GW Pharmaceuticals plc (NASDAQ: GWPH) announced its financial results for the quarter ending December 31, 2018 reflecting the company’s first sales of its cannabis drug Epidiolex. The stock jumped almost 8% in after-hours trading as the biotech company beat analyst estimates.
Epidiolex is the first plant-derived cannabinoid pharmaceutical ever approved by FDA and first ever approved medicine in the U.S. for Dravet syndrome. Net sales began on November 1 and between that day and the end of the year, the company logged sales of $4.7 million. The company said there were approximately 4,500 new patient enrolment forms in the first two month selling period and over 500 physicians had generated dispensed prescriptions in the first two month selling period. Look ahead to 2019, prescriptions in January grew 150% sequentially over December.
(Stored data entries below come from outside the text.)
(* ===== verification/LinuxStubs.v ===== *)
(** * The Linux builds of the Windows-only parts (src/windows_only_stubs.cpp)

    The stubs of the control pipe, the dump writer, the storage calls only the
    benchmark uses and the process figures; the stub of the storage the agent uses
    is the instance [linux_db] of Agent.v.  They keep no state. *)
From S2P Require Import Prelude CppStd Double Vercmp Json Log Inventory Algorithms Cve Frame.
From S2P Require Import Spool Agent.
From Stdlib Require Import Ascii.

#[local] Open Scope Z_scope.

Definition stub_install (dir : str) : bool := false.
Definition stub_write_now (reason : str) : str + str := inr (lit "minidumps are Windows-only; use core dumps on Linux").
Definition stub_dumps_written : Z := 0.

Definition stub_default_sddl : str := [].
Definition stub_start (pipe_name sddl : str) : option str := Some (lit "the control pipe is Windows-only").
Definition stub_requests_served : Z := 0.
Definition stub_call (pipe_name request : str) (timeout_ms : Z) : (str + str) * Z :=
  (inr (lit "the control pipe is Windows-only"), 0).

Definition stub_exec (sql : str) : option str := Some (lit "not connected").
Definition stub_scalar (sql : str) : option str := Some (lit "not connected").
Definition stub_column (sql : str) : option str := Some (lit "not connected").

Definition stub_self_info (pid : Z) : ProcInfo := mkProcInfo (u32 pid) [] false 0 0 0 0 0 0.

(** With these stubs the agent still starts on Linux whenever its two files load:
    the missing pipe is logged, and with a connection string the missing storage is
    too, and every scan is then tried against it again. *)
Theorem linux_agent_starts {HS : StdSort} {HU : UnorderedIter} (files : str -> option str) (wall : Z) (cfg : AgentConfig)
  (idx idx' : CveIndex) (Hr : load_rules (a_index_path cfg) (files (a_index_path cfg)) new_index = (idx, None))
  (Ha : load_aliases (a_alias_path cfg) (files (a_alias_path cfg)) idx = (idx', None)) :
  exists m logs, agent_start false files (stub_start (pipe_name cfg) (pipe_sddl cfg)) wall cfg tt = inl (m, logs) /\
    a_index m = idx' /\ db_connected (a_db m) = false /\
    (Info, lit "control channel not available on this platform",
      [(lit "reason", lit "the control pipe is Windows-only")]) ∈ logs /\
    ((Warn, lit "database unavailable; will retry each scan",
       [(lit "error", lit "SQL Server storage is Windows-only")]) ∈ logs <-> db_connection cfg <> []).
Proof.
  unfold agent_start. rewrite Hr, Ha. cbn [stub_start].
  destruct (db_connection cfg) as [|c cs]; cbn;
    (eexists _, _; split; [reflexivity|]; cbn; split_and!; [done|done|set_solver|]).
  - split; [|done]. rewrite !elem_of_cons, elem_of_nil. naive_solver.
  - split; [done|]. intros _. set_solver.
Qed.
(** At most one host bears a name. *)
Lemma named_unique name l h h' : NoDup (coll ∘ hr_name <$> l) ->
  h ∈ l -> h' ∈ l -> named name h = true -> named name h' = true -> h = h'.
Proof.
  induction l as [|x l IH]; [set_solver|]. rewrite fmap_cons, NoDup_cons. intros [Hn Hd] H1 H2 N1 N2.
  pose proof N1 as M1. pose proof N2 as M2. unfold named in M1, M2. apply bool_decide_eq_true in M1, M2.
  apply elem_of_cons in H1, H2. destruct H1 as [->|H1], H2 as [->|H2]; [done| | |by apply IH];
    exfalso; apply Hn, list_elem_of_fmap; [exists h'|exists h]; (split; [|done]); cbn; congruence.
Qed.

Lemma filter_named name l : NoDup (coll ∘ hr_name <$> l) -> existsb (named name) l = true ->
  exists h, h ∈ l /\ named name h = true /\ List.filter (named name) l = [h].
Proof.
  intros Hd He. apply existsb_exists in He as (h & Hh & Hn). apply list_elem_of_In in Hh.
  exists h. split_and!; try done.
  assert (forall x, x ∈ l -> named name x = true -> x = h) as Hu by (intros; by eapply named_unique).
  apply NoDup_fmap_1 in Hd. induction l as [|x l IH]; [set_solver|].
  apply NoDup_cons in Hd as [Hx Hd]. cbn. apply elem_of_cons in Hh.
  destruct (named name x) eqn:Ex.
  - assert (x = h) as -> by (apply Hu; set_solver). f_equal. apply filter_none.
    destruct (existsb (named name) l) eqn:E; [|done]. apply existsb_exists in E as (y & Hy & Hy').
    apply list_elem_of_In in Hy. assert (y = h) as -> by (apply Hu; set_solver). done.
  - destruct Hh as [->|Hh]; [congruence|]. apply IH; try done. intros y Hy. apply Hu. set_solver.
Qed.

(** Pointing the host with the id of the named one at the scan changes only that
    host. *)
Lemma point_upsert h id now k t :
  tables_ok t ->
  (if existsb (named (host_wide h)) (t_hosts t) then head (host_ids (host_wide h) t) = Some id
   else id ∉ hr_id <$> t_hosts t) ->
  point k id <$> t_hosts (upsert_host h id now t) = hosts_after h id now k (t_hosts t) /\
  (if existsb (named (host_wide h)) (t_hosts t)
   then host_ids (host_wide h) t = [id] else id ∉ hr_id <$> t_hosts t).
Proof.
  intros Hok. unfold upsert_host, hosts_after, host_ids. cbn.
  destruct (existsb (named (host_wide h)) (t_hosts t)) eqn:Ex; intros Hid.
  - destruct (filter_named _ _ (ok_names _ Hok) Ex) as (r & Hr & Hn & E). rewrite E in *. cbn in *.
    injection Hid as <-. split; [|done]. rewrite <- list_fmap_compose. apply list_fmap_ext.
    intros i x Hx. apply list_elem_of_lookup_2 in Hx. unfold point, touch, pointed. cbn.
    destruct (named (host_wide h) x) eqn:Ey; cbn.
    + rewrite (named_unique _ _ _ _ (ok_names _ Hok) Hr Hx Hn Ey), Z.eqb_refl. done.
    + destruct (Z.eqb_spec (hr_id x) (hr_id r)) as [Ei|]; [|done]. exfalso.
      assert (x = r) as ->; [|congruence]. pose proof (ok_ids _ Hok) as Hd.
      clear -Hd Hx Hr Ei. apply list_elem_of_lookup in Hx as [i Hi], Hr as [j Hj].
      assert (i = j) as ->; [|congruence].
      eapply (NoDup_lookup _ _ _ (hr_id x) Hd); rewrite list_lookup_fmap; [by rewrite Hi|by rewrite Hj, Ei].
  - split; [|done]. rewrite fmap_app. f_equal; [|cbn; unfold point; cbn; by rewrite Z.eqb_refl].
    rewrite <- (list_fmap_id (t_hosts t)) at 2. apply list_fmap_ext. intros i x Hx.
    apply list_elem_of_lookup_2 in Hx. unfold point. destruct (Z.eqb_spec (hr_id x) id) as [<-|]; [|done].
    exfalso. apply Hid, list_elem_of_fmap. by exists x.
Qed.

Lemma runs_body c t k inv fs :
  tables_ok t -> Z.of_nat (length (packages inv)) < 2 ^ 63 ->
  runs c t k (record_body inv fs) (fun _ t' k' => recorded inv fs k' t t').
Proof.
  intros Hok Hl. unfold record_body. eapply runs_bind; [apply runs_host|].
  intros id t1 k1 (-> & now & -> & Hid).
  eapply runs_bind; [apply runs_scan_row|]. intros _ t2 k2 (Hk & Hh & ->).
  eapply runs_bind; [apply runs_get|]. intros k3 t3 k4 (-> & -> & ->).
  eapply runs_bind; [apply runs_prepared|]. intros _ t4 k5 (-> & ->).
  eapply runs_bind; [apply runs_packages; [done|done|lia]|]. intros _ t5 k6 (-> & ->).
  eapply runs_bind; [apply runs_prepared|]. intros _ t6 k7 (-> & ->).
  eapply runs_bind; [by apply runs_findings|]. intros _ t7 k8 (-> & rows & -> & Hr).
  eapply runs_weaken; [apply runs_latest|]. intros _ t8 k9 [-> ->].
  destruct (point_upsert (host inv) id now k2 t Hok Hid) as [E Hid'].
  split; [done|]. exists id, now, rows. split; [done|]. split; [|done]. rewrite <- E. done.
Qed.

End Transaction.

(** ** Well-formedness is kept *)

Section Recorded.
Context {HT : SqlTypes} {HW : Utf16}.

Lemma existsb_named_false name l h : existsb (named name) l = false -> h ∈ l -> coll (hr_name h) <> coll name.
Proof.
  intros H Hh E. assert (existsb (named name) l = true); [|congruence]. apply existsb_exists.
  exists h. split; [by apply list_elem_of_In|]. by apply bool_decide_eq_true.
Qed.

Lemma pointed_keys h now k r : hr_id (pointed h now k r) = hr_id r /\ hr_name (pointed h now k r) = hr_name r.
Proof. unfold pointed. by destruct (named (host_wide h) r). Qed.

Lemma hosts_after_elem inv k host_id now t h :
  tables_ok t ->
  (if existsb (named (host_wide (host inv))) (t_hosts t)
   then host_ids (host_wide (host inv)) t = [host_id] else host_id ∉ hr_id <$> t_hosts t) ->
  h ∈ hosts_after (host inv) host_id now k (t_hosts t) ->
  h ∈ t_hosts t /\ named (host_wide (host inv)) h = false \/
  hr_id h = host_id /\ hr_latest h = Some k /\ named (host_wide (host inv)) h = true.
Proof.
  intros Hok Hid. unfold hosts_after, host_ids in *.
  destruct (existsb _ (t_hosts t)) eqn:Ex.
  - rewrite list_elem_of_fmap. intros (r & -> & Hr). unfold pointed.
    destruct (named (host_wide (host inv)) r) eqn:En; [|by left]. right.
    destruct (filter_named _ _ (ok_names _ Hok) Ex) as (r' & Hr' & Hn' & E). rewrite E in Hid.
    injection Hid as <-. rewrite (named_unique _ _ _ _ (ok_names _ Hok) Hr Hr' En Hn'). done.
  - rewrite elem_of_app, list_elem_of_singleton. intros [H| ->].
    + left. split; [done|]. apply bool_decide_eq_false. by eapply existsb_named_false.
    + right. split_and!; try done. by apply bool_decide_eq_true.
Qed.
(* ===== verification/Main.v ===== *)
(** * The command line (src/main.cpp)

    Option parsing, the commands [inventory], [vuln], [report], [version], [run]
    and [service], and the dispatch of [main].  Files are a function from
    paths to contents; what the collectors return is an argument; a command
    returns its exit code, what it writes to standard output and the log calls
    it makes. *)
From S2P Require Import Prelude CppStd Double Vercmp Json Log Inventory Algorithms Cve Frame.
From S2P Require Import Spool SpoolLemmas SpoolQueue SpoolSpec Transport Reporter Agent.
From Stdlib Require Import Ascii.

#[local] Open Scope Z_scope.

(** ** Options *)

Definition kDefaultPipe : str := lit "\\.\pipe\nano-sensor".

Definition default_options : Options :=
  mkOptions false (lit "data/cve_index.tsv") (lit "data/cpe_aliases.tsv") []
    [] [] [] [] [] (lit "spool") (64 * 1024 * 1024) 32 6 0 false 300 [] [] [] kDefaultPipe (lit "none") 120.

Definition set_pretty (o : Options) : Options :=
  mkOptions true (index_path o) (alias_path o) (packages_path o) (o_url o) (client_cert o) (client_key o)
    (pin o) (pin_file o) (spool_dir o) (spool_max_bytes o) (batch_size o) (max_attempts o) (synthetic o)
    (drain_only o) (interval_s o) (db o) (state_dir o) (log_file o) (pipe o) (fault o) (hang_timeout_s o).
Definition set_drain_only (o : Options) : Options :=
  mkOptions (pretty_ o) (index_path o) (alias_path o) (packages_path o) (o_url o) (client_cert o)
    (client_key o) (pin o) (pin_file o) (spool_dir o) (spool_max_bytes o) (batch_size o) (max_attempts o)
    (synthetic o) true (interval_s o) (db o) (state_dir o) (log_file o) (pipe o) (fault o) (hang_timeout_s o).

(** The options that take a value, in the order of the code's tests, with what
    each stores. *)
Inductive value_flag :=
| FIndex | FAliases | FPackages | FUrl | FClientCert | FClientKey | FPin | FPinFile | FSpool
| FSpoolMax | FBatch | FMaxAttempts | FSynthetic | FInterval | FDb | FStateDir | FLogFile | FPipe
| FHangTimeout | FFault.

#[global] Instance value_flag_eq_dec : EqDecision value_flag.
Proof. solve_decision. Defined.

Definition flag_name (f : value_flag) : str :=
  match f with
  | FIndex => lit "--index" | FAliases => lit "--aliases" | FPackages => lit "--packages"
  | FUrl => lit "--url" | FClientCert => lit "--client-cert" | FClientKey => lit "--client-key"
  | FPin => lit "--pin" | FPinFile => lit "--pin-file" | FSpool => lit "--spool"
  | FSpoolMax => lit "--spool-max-bytes" | FBatch => lit "--batch-size"
  | FMaxAttempts => lit "--max-attempts" | FSynthetic => lit "--synthetic"
  | FInterval => lit "--interval" | FDb => lit "--db" | FStateDir => lit "--state-dir"
  | FLogFile => lit "--log-file" | FPipe => lit "--pipe" | FHangTimeout => lit "--hang-timeout"
  | FFault => lit "--inject-fault"
  end.

Definition value_flags : list value_flag :=
  [FIndex; FAliases; FPackages; FUrl; FClientCert; FClientKey; FPin; FPinFile; FSpool; FSpoolMax; FBatch;
   FMaxAttempts; FSynthetic; FInterval; FDb; FStateDir; FLogFile; FPipe; FHangTimeout; FFault].

Definition set_flag (f : value_flag) (v : str) (o : Options) : Options :=
  let pick {A} (g : value_flag) (new old : A) : A := if bool_decide (f = g) then new else old in
  mkOptions (pretty_ o) (pick FIndex v (index_path o)) (pick FAliases v (alias_path o))
    (pick FPackages v (packages_path o)) (pick FUrl v (o_url o)) (pick FClientCert v (client_cert o))
    (pick FClientKey v (client_key o)) (pick FPin v (pin o)) (pick FPinFile v (pin_file o))
    (pick FSpool v (spool_dir o)) (pick FSpoolMax (strtoull10 v) (spool_max_bytes o))
    (pick FBatch (strtoull10 v) (batch_size o)) (pick FMaxAttempts (atoi v) (max_attempts o))
    (pick FSynthetic (atoi v) (synthetic o)) (drain_only o) (pick FInterval (atoi v) (interval_s o))
    (pick FDb v (db o)) (pick FStateDir v (state_dir o)) (pick FLogFile v (log_file o))
    (pick FPipe v (pipe o)) (pick FFault v (fault o)) (pick FHangTimeout (atoi v) (hang_timeout_s o)).

(** How the parsing of the flags ends: options and log level, or an exit code
    with the text on standard error ([None] for the usage text). *)
Inductive parsed :=
| Parsed (o : Options) (lg : log_state)
| Exit (rc : Z) (message : option str).

Definition needs_value (arg : str) : parsed := Exit 2 (Some (arg ++ lit " needs a value" ++ [nl])).

Fixpoint parse_args (args : list str) (o : Options) (lg : log_state) : parsed :=
  match args with
  | [] => Parsed o lg
  | arg :: rest =>
      if str_eqb arg (lit "--pretty") then parse_args rest (set_pretty o) lg
      else if str_eqb arg (lit "--log-level") then
        match rest with
        | [] => needs_value arg
        | v :: rest' =>
            let '(known, lg) := log_set_level_by_name v lg in
            if known then parse_args rest' o lg
            else Exit 2 (Some (lit "unknown log level: " ++ v ++ [nl]))
        end
      else if str_eqb arg (lit "--drain-only") then parse_args rest (set_drain_only o) lg
      else
        match List.find (fun f => str_eqb arg (flag_name f)) value_flags with
        | Some f =>
            match rest with
            | [] => needs_value arg
            | v :: rest' => parse_args rest' (set_flag f v o) lg
            end
        | None =>
            if str_eqb arg (lit "-h") || str_eqb arg (lit "--help") then Exit 0 None
            else Exit 2 (Some (lit "unknown option: " ++ arg ++ [nl]))
        end
  end.

(** ** Dispatch *)

Inductive command := CInventory | CVuln | CReport | CRun | CService (action : str) | CVersion.

Inductive outcome :=
| Do (c : command) (o : Options) (lg : log_state)
| Stop (rc : Z) (message : option str).

(** [argv] without the program's name. *)
Definition main_ (argv : list str) (lg : log_state) : outcome :=
  match argv with
  | [] => Stop 2 None
  | cmd :: rest =>
      let service := str_eqb cmd (lit "service") in
      match parse_args (if service then tail rest else rest) default_options lg with
      | Exit rc m => Stop rc m
      | Parsed o lg =>
          if str_eqb cmd (lit "inventory") then Do CInventory o lg
          else if str_eqb cmd (lit "vuln") then Do CVuln o lg
          else if str_eqb cmd (lit "report") then Do CReport o lg
          else if str_eqb cmd (lit "run") then Do CRun o lg
          else if service then
            match rest with
            | [] => Stop 2 (Some (lit "service needs install or uninstall" ++ [nl]))
            | action :: _ => Do (CService action) o lg
            end
          else if str_eqb cmd (lit "version") then Do CVersion o lg
          else if str_eqb cmd (lit "-h") || str_eqb cmd (lit "--help") then Stop 0 None
          else Stop 2 (Some (lit "unknown command: " ++ cmd ++ [nl]))
      end
  end.

(** ** Commands that print *)

Definition cmd_version (platform : str) : Z * str :=
  (0, kAgentName ++ lit " " ++ kAgentVersion ++ lit " (" ++ kAgentStage ++ lit ", " ++ platform ++
      lit " backend)" ++ [nl]).

Definition cmd_inventory (o : Options) (inv : Inventory) : Z * str := (0, to_json inv (pretty_ o) ++ [nl]).

(** [load_package_list]: a line is [name<TAB>version]; the rest is ignored. *)
Definition package_of_line (line : str) : list Package :=
  if is_comment_or_blank line then []
  else
    let c := getlines tab line in
    match nth 0 c [] with
    | [] => []
    | name => [mkPackage name (nth 1 c []) [] (lit "package-list")]
    end.

Definition load_package_list (file : option str) (inv : Inventory) : option Inventory :=
  match file with
  | None => None
  | Some text =>
      Some (mkInventory (agent_name inv) (agent_version inv) (agent_stage inv) (inv_platform inv)
        (collected_at_unix_ms inv) (collect_duration_ms inv) (host inv) (interfaces inv) (sockets inv)
        (processes inv) (packages inv ++ (getlines nl text ≫= package_of_line)) (warnings inv))
  end.

Section Vuln.
Context {HS : StdSort} {HU : UnorderedIter}.

(** [live] is what [collect_inventory] returns, [now] the clock. *)
Definition cmd_vuln (files : str -> option str) (platform : str) (now : Z) (live : Inventory)
    (o : Options) : Z * str * list log_call :=
  match load_rules (index_path o) (files (index_path o)) new_index with
  | (_, Some err) => (1, [], [(Error, lit "cve index load failed", [(lit "error", err)])])
  | (idx, None) =>
      match load_aliases (alias_path o) (files (alias_path o)) idx with
      | (_, Some err) => (1, [], [(Error, lit "alias table load failed", [(lit "error", err)])])
      | (idx, None) =>
          let loaded := (Info, lit "cve index loaded",
            [(lit "rules", to_string (rule_count idx)); (lit "products", to_string (product_count idx));
             (lit "aliases", to_string (alias_count idx))]) in
          let inv :=
            match packages_path o with
            | [] => Some live
            | p => load_package_list (files p)
                     (mkInventory [] [] [] platform (unix_time_ms now) 0 default_host [] [] [] [] [])
            end in
          match inv with
          | None =>
              (1, [], [loaded; (Error, lit "cannot read package list", [(lit "path", packages_path o)])])
          | Some inv =>
              let '(fs, summary) := scan idx inv new_summary in
              (0, findings_to_json fs summary inv (pretty_ o) ++ [nl],
               [loaded; (Info, lit "vulnerability scan complete",
                  [(lit "findings", to_string (n_findings summary));
                   (lit "critical", to_string (critical summary));
                   (lit "exposed", to_string (exposed_findings summary))])])
          end
      end
  end.
End Vuln.

(** ** [report] *)

Section Report.
Context {W : Type} {HW : World W} {HUni : UniformInt} {HS : StdSort} {HU : UnorderedIter}.

(** [None] when the fuel for the drain loop runs out. *)
Definition cmd_report (fuel : nat) (files : str -> option str) (make : TransportConfig -> option str)
    (r1 r2 : Z) (live : Inventory) (o : Options) (s : Spool) (w : W)
    : option (Z * str * list log_call * Spool * W) :=
  match o_url o with
  | [] => Some (2, [], [], s, w)
  | _ =>
      match reporter_init o (files (pin_file o)) s make r1 r2 with
      | inr (err, s) =>
          Some (1, [], [(Error, lit "cannot start reporter; records remain spooled", [(lit "error", err)])], s, w)
      | inl r =>
          let '(collected, r, err, w) :=
            if drain_only o then (true, r, None, w) else collect r live w in
          if negb collected then
            Some (1, [], [(Error, lit "spool append failed", [(lit "error", default [] err)])], spool r, w)
          else
            match drain fuel r w with
            | None => None
            | Some (r, d, w, logs) =>
                let '(out, r) := print_stats r d (pretty_ o) in
                Some (report_exit d, out, logs, spool r, w)
            end
      end
  end.
End Report.

(** ** [run] *)

(** How the setup of [run] ends: an exit code with what it prints to standard
    output and standard error, or the agent's configuration with the reporter
    behind its inventory hook. *)
Inductive run_setup :=
| RunExit (rc : Z) (out err : str) (logs : list log_call)
| RunAgent (cfg : AgentConfig) (r : option Reporter) (logs : list log_call).

(** [log_ok]: the log file could be opened; [dumps_ok]: crash dumps could be
    installed. *)
Definition cmd_run (files : str -> option str) (make : TransportConfig -> option str) (r1 r2 : Z)
    (log_ok dumps_ok : bool) {HS : StdSort} {HU : UnorderedIter} (o : Options) (s : Spool) : run_setup :=
  if negb (empty (log_file o)) && negb log_ok then
    RunExit 1 (lit "cannot open log file " ++ log_file o ++ [nl]) [] []
  else
    let logs := if negb (empty (state_dir o)) && negb dumps_ok
                then [(Warn, lit "crash dumps not enabled on this platform", [])] else [] in
    match parse_fault (fault o) with
    | None => RunExit 2 [] (lit "unknown fault: " ++ fault o ++ [nl]) logs
    | Some f =>
        let cfg := mkAgentConfig (index_path o) (alias_path o) (db o) (pipe o) [] (interval_s o)
                     (hang_timeout_s o) f in
        if empty (o_url o) then RunAgent cfg None logs
        else
          match reporter_init o (files (pin_file o)) s make r1 r2 with
          | inr (err, _) =>
              RunExit 1 [] [] (logs ++ [(Error, lit "cannot start reporter", [(lit "error", err)])])
          | inl r => RunAgent cfg (Some r) logs
          end
    end.

(** The body handed to the service layer: how starting the agent ended, and the
    answers to the polls of [stop_requested]; the exit code with the number of
    waits of 200 ms.  [None]: not stopped yet. *)
Fixpoint wait_for_stop (fuel : nat) (stop_requested : nat -> bool) (n : nat) : option nat :=
  match fuel with
  | O => None
  | S f => if stop_requested n then Some n else wait_for_stop f stop_requested (S n)
  end.

Definition run_body (fuel : nat) (start_error : option str) (stop_requested : nat -> bool)
    : option (Z * nat * list log_call) :=
  match start_error with
  | Some err => Some (1, 0%nat, [(Error, lit "cannot start agent", [(lit "error", err)])])
  | None =>
      match wait_for_stop fuel stop_requested 0 with
      | None => None
      | Some n => Some (0, n, [(Info, lit "agent stopped cleanly", [])])
      end
  end.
GW Pharmaceuticals changed its fiscal year to begin on January 1, 2019. The revenue for the quarter was $6.7 million versus $4.0 million for the same time period in 2017. The average estimate for revenues from Yahoo Finance was $5.35 million. The net loss for the quarter jumped to $71.9 million versus last year’s$61.8 million for the same time period. The company also beat the analyst estimates for earnings by three cents with its loss of $0.20.
“We are pleased by the high level of physician and patient demand for Epidiolex, and by the number of payors that have already made favorable coverage determinations for the product. With US launch taking place part way through the quarter, the two month selling period at the end of 2018 was primarily aimed at setting the commercial wheels in motion for the 2019 launch year. As we move into the New Year, prescription growth trajectory has been highly encouraging and we believe that we are on track to deliver a successful market introduction of this important new treatment,” stated Justin Gover, GW’s Chief Executive Officer. “In addition to the US launch, we look forward to a positive regulatory decision in Europe in the next few months, results of a Phase 3 trial in Tuberous Sclerosis Complex, and a number of advances in the pipeline.”